[PEAK] Specifying an .ini file
Phillip J. Eby
pje at telecommunity.com
Fri Jun 18 01:09:41 EDT 2004
At 04:57 PM 6/17/04 -0700, darryl wrote:
>Is this terribly bad form?
>
>root =
>config.makeRoot(iniFiles=[('peak','peak.ini'),('mypackage','myconfig.ini')]))
Nope; that's (partly) what 'iniFiles' is there for, if you want to create a
custom startup script.
But I find it hard to think of a circumstance where I'd do that,
personally. I suppose on Windows it might be convenient to be able to
double-click on a .py file and launch it, in place of trying to launch an
.ini file.
(However, there's nothing stopping you in that case from using a '.peak'
extension and configuring Windows to run 'python.exe peak runIni' on them!)
Anyway, there are several other methods available to do what you're asking
about, I mention them here so you have a choice and so that other people
aren't led to believe that your suggestion is the only way or even the
preferable way for their circumstance. :)
You can:
* Specify one or more .ini files in the PEAK_CONFIG environment variable,
using the platform's path separator (e.g. ':' on Posix-like OSes, ';' on
DOS/Windows) to separate them
* Create an .ini file that loads other .ini files, using:
[Load Settings From]
file = "some.filename"
* Create an .ini file that runs your application, rather than an
application that loads an .ini file. You do this by specifying something like:
[Import on Demand]
my_appmodule = "some.package.containing.my_appmodule"
[peak.running]
app = my_appmodule.MyAppClass
And then you can run it using 'peak runIni myApp.ini'
* Make your .ini file executable, by putting '#!peak runIni' or something
similar at the top of it
* Name .ini files something other than .ini, if you like; it's the 'peak
runIni' that causes them to be interpreted as that format.
* You can manually load an .ini file into *any* configurable component,
using 'config.loadConfigFile(component,filename)'.
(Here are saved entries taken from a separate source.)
(** X1. [getNamesOfTables] lists every table name once, however often it is
    declared: a name is listed exactly when it is the name of a table and is
    neither empty nor ["__proto__"]. Each table with an empty name is
    reported once and skipped. *)
Theorem getNamesOfTables_lists_each_name_once {A : Type} (nameOf : A → string)
    (s : Schema.t) (tables : list A) :
  NoDup (Schema.getNamesOfTables nameOf s tables).1
  ∧ (∀ name,
       name ∈ (Schema.getNamesOfTables nameOf s tables).1
       ↔ name ≠ "" ∧ name ≠ "__proto__"
         ∧ ∃ table, table ∈ tables ∧ nameOf table = name)
  ∧ length (Schema.getNamesOfTables nameOf s tables).2
    = length (filter (λ table, nameOf table = "") tables).
Proof.
  unfold Schema.getNamesOfTables.
  pose proof (collectNames_NoDup nameOf tables ([], []) (NoDup_nil_2)) as Hnodup.
  pose proof (elem_of_collectNames nameOf tables ([], [])) as Helem.
  pose proof (collectNames_log nameOf tables ([], [])) as Hlog.
  destruct (Schema.collectNames nameOf tables ([], [])) as [names log].
  simpl in *. split; [|split].
  - by rewrite Object_keys_Permutation.
  - intros name. rewrite Object_keys_Permutation, Helem.
    split; [intros [?%not_elem_of_nil|?]; done | by right].
  - done.
Qed.

(** The keys that are array indices come first, in ascending order, whatever
    the order of the tables. *)
Example getNamesOfTables_order :
  (Schema.getNamesOfTables id Fixture.mockSchema ["b"; "10"; "a"; "9"; "b"; "07"]).1
  = ["9"; "10"; "b"; "a"; "07"].
Proof. vm_compute. reflexivity. Qed.

(** X2. [getUniqueLabels] does not remove duplicates: a label is listed as many
    times as there are tables whose first label it is, and the list is as
    long as there are tables with at least one label. *)
Theorem getUniqueLabels_keeps_duplicates {A : Type}
    (labelNamesOf : A → list string) (tables : list A) :
  (∀ label,
     length (filter (λ l, l = label) (Schema.getUniqueLabels labelNamesOf tables))
     = length (filter (λ table, head (labelNamesOf table) = Some label) tables))
  ∧ length (Schema.getUniqueLabels labelNamesOf tables)
    = length (filter (λ table, labelNamesOf table ≠ []) tables).
Proof.
  split.
  - intros label. induction tables as [|table tables IH]; [done|]. simpl.
    destruct (labelNamesOf table) as [|l ls] eqn:Hlabels.
    + rewrite filter_cons_False by (rewrite Hlabels; done). done.
    + simpl. destruct (decide (l = label)) as [->|Hne].
      * rewrite !filter_cons_True by (rewrite ?Hlabels; done). simpl. by rewrite IH.
      * rewrite !filter_cons_False by (rewrite ?Hlabels; simpl; congruence). done.
  - induction tables as [|table tables IH]; [done|]. simpl.
    destruct (labelNamesOf table) as [|l ls] eqn:Hlabels.
    + rewrite filter_cons_False by (rewrite Hlabels; tauto). done.
    + rewrite filter_cons_True by (rewrite Hlabels; done). simpl. by rewrite IH.
Qed.

Section PropertiesOfTable.
Import Schema.

Lemma getPropertyType_first_named (declarations : list PropertyDeclaration)
    (name type : string) :
  getPropertyType declarations name = Some type
  ↔ ∃ declaration,
      first_named pd_name declarations name declaration
      ∧ pd_type declaration = type.
Proof.
  induction declarations as [|d declarations IH]; simpl.
  - split; [done|]. intros (? & (l1 & l2 & Hnil & _) & _). by destruct l1.
  - case_decide as Hd.
    + split.
      * intros [= <-]. exists d. split; [|done].
        exists [], declarations. split; [done|]. split; [done|].
        by intros ? ?%not_elem_of_nil.
      * intros (d' & (l1 & l2 & Heq & Hname & Hbefore) & <-).
        destruct l1 as [|x l1]; simplify_eq/=; try done.
        destruct (Hbefore x); [by left | done].
    + rewrite IH. split.
      * intros (d' & (l1 & l2 & -> & Hname & Hbefore) & <-). exists d'.
        split; [|done]. exists (d :: l1), l2. split; [done|]. split; [done|].
        intros y [->|?]%elem_of_cons; [done | by apply Hbefore].
      * intros (d' & (l1 & l2 & Heq & Hname & Hbefore) & <-). exists d'.
        split; [|done]. destruct l1 as [|x l1]; simplify_eq/=; try done.
        exists l1, l2. split; [done|]. split; [done|].
        intros y ?. apply Hbefore. by right.
Qed.

Lemma lookup_assignProperty (key value k : string) (properties : gmap string string) :
  assignProperty key value properties !! k
  = if decide (key = k ∧ key ≠ "__proto__") then Some value else properties !! k.
Proof.
  unfold assignProperty.
  destruct (decide (key = "__proto__")) as [Hproto|Hproto].
  { rewrite decide_False; [done|]. tauto. }
  destruct (decide (key = k)) as [->|Hne].
  - rewrite decide_True by done. apply lookup_insert_eq.
  - rewrite decide_False by tauto. by apply lookup_insert_ne.
Qed.
(** Claim C2 (amended): from the initial state, any sequence of
    [agregar_herramienta_generada] calls under non-builtin names,
    [remover_herramienta_generada] and [reset_herramientas_generadas]
    calls reaches a state where [herramientas] is the union of
    [herramientas_generadas] and [herramientas_base], with disjoint
    domains (so no builtin callable is replaced). *)
Theorem invariante_alcanzable (importar : string -> F) (ops : list (operacion F)) :
  Forall agregar_no_base ops -> invariante (ejecutar_ops ops (inicializar importar)).
Proof.
  intros Hops.
  assert (Hgen : forall s, invariante s ->
            herramientas_base s = herramientas_base (inicializar importar) ->
            invariante (ejecutar_ops ops s)).
  { induction Hops as [|o ops Ho Hops IH]; intros s Hs Hb; simpl; [exact Hs|].
    apply IH.
    - apply paso_inv; [exact Hs|]. destruct o as [n f|n|]; try exact I.
      rewrite Hb. apply inicializar_base, Ho.
    - rewrite paso_base. exact Hb. }
  apply Hgen; [apply inicializar_inv | reflexivity].
Qed.


(** Claim C8 (amended): executing a name absent from the live mapping
    returns the not-found dictionary (["error"] is [True]) whose
    ["herramientas_disponibles"] lists exactly the names of the live
    mapping; in a state satisfying the invariant that list contains every
    builtin name. *)
Theorem ejecutar_no_encontrada {Args V : Type} (invocar : F -> Args -> string + V)
    s n (kwargs : Args) :
  herramientas s !! n = None ->
  (exists mensaje, ejecutar_herramienta invocar s n kwargs =
                   NoEncontrada mensaje (claves (herramientas s))) /\
  error (ejecutar_herramienta invocar s n kwargs) = true /\
  (forall k, In k (claves (herramientas s)) <-> is_Some (herramientas s !! k)) /\
  (invariante s -> forall k, is_Some (herramientas_base s !! k) ->
                             In k (claves (herramientas s))).
Proof.
  intros Hn. unfold ejecutar_herramienta. rewrite Hn.
  split; [eexists; reflexivity|]. split; [reflexivity|].
  split; [apply claves_spec|].
  intros [Hh Hd] k [b Hb]. apply claves_spec. rewrite Hh.
  rewrite (lookup_union_r _ _ _ (map_disjoint_Some_r _ _ _ _ Hd Hb)), Hb.
  eexists; reflexivity.
Qed.

End Props.

End EjecutorProps.

(* ----------------------------------------------------------------- *)
(** ** The executor on concrete states *)

Module EjecutorEjemplos.
Import Ejecutor EjecutorProps Ejemplos.

(** Counterexample to claim C2: [agregar_herramienta_generada] replaces
    the builtin callable of "reset_system", and a later
    [remover_herramienta_generada] deletes that builtin from the live
    mapping, which is then neither [generadas ∪ base] nor
    [base ∪ generadas]. *)
Lemma agregar_reemplaza_builtin :
  let s1 := ejecutar_ops [OpAgregar "reset_system" "nueva"] estado0 in
  let s2 := ejecutar_ops [OpAgregar "reset_system" "nueva"; OpRemover "reset_system"] estado0 in
  herramientas_base s1 !! "reset_system" = Some "reset_system" /\
  herramientas s1 !! "reset_system" = Some "nueva" /\
  herramientas s2 <> herramientas_generadas s2 ∪ herramientas_base s2 /\
  herramientas s2 <> herramientas_base s2 ∪ herramientas_generadas s2.
Proof.
  split; [vm_compute; reflexivity|]. split; [vm_compute; reflexivity|].
  split; intros H;
    apply (f_equal (fun m : gmap string string => m !! "reset_system")) in H;
    vm_compute in H; discriminate.
Qed.


(** Counterexample to claim C8: in the state above, executing the builtin
    name "reset_system" is a not-found result whose list of available
    tools lacks that builtin name. *)
Lemma no_encontrada_sin_builtin :
  let s2 := ejecutar_ops [OpAgregar "reset_system" "nueva"; OpRemover "reset_system"] estado0 in
  is_Some (herramientas_base s2 !! "reset_system") /\
  exists mensaje disponibles,
    ejecutar_herramienta llamar s2 "reset_system" tt = NoEncontrada mensaje disponibles /\
    ~ In "reset_system" disponibles.
Proof.
  split; [vm_compute; eexists; reflexivity|].
  eexists; eexists; split; [vm_compute; reflexivity|].
  vm_compute. intros H. repeat (destruct H as [H|H]; [discriminate|]). exact H.
Qed.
Hmm, is that everything? Anyway, there are a great many ways to do it,
although which one is the One Obvious Way To Do It may vary according to
your circumstances. :)
For me, the One Obvious Way is executable .ini files in Posix runtime
environments. For Windows, just make program shortcut icons that run the
equivalent of 'peak runIni' on your root configuration file. This is the
method requiring the least boilerplate to activate an application, because
you need only add the 'peak.running.app' definition to the .ini file, and
don't have to write any extra setup code in a script.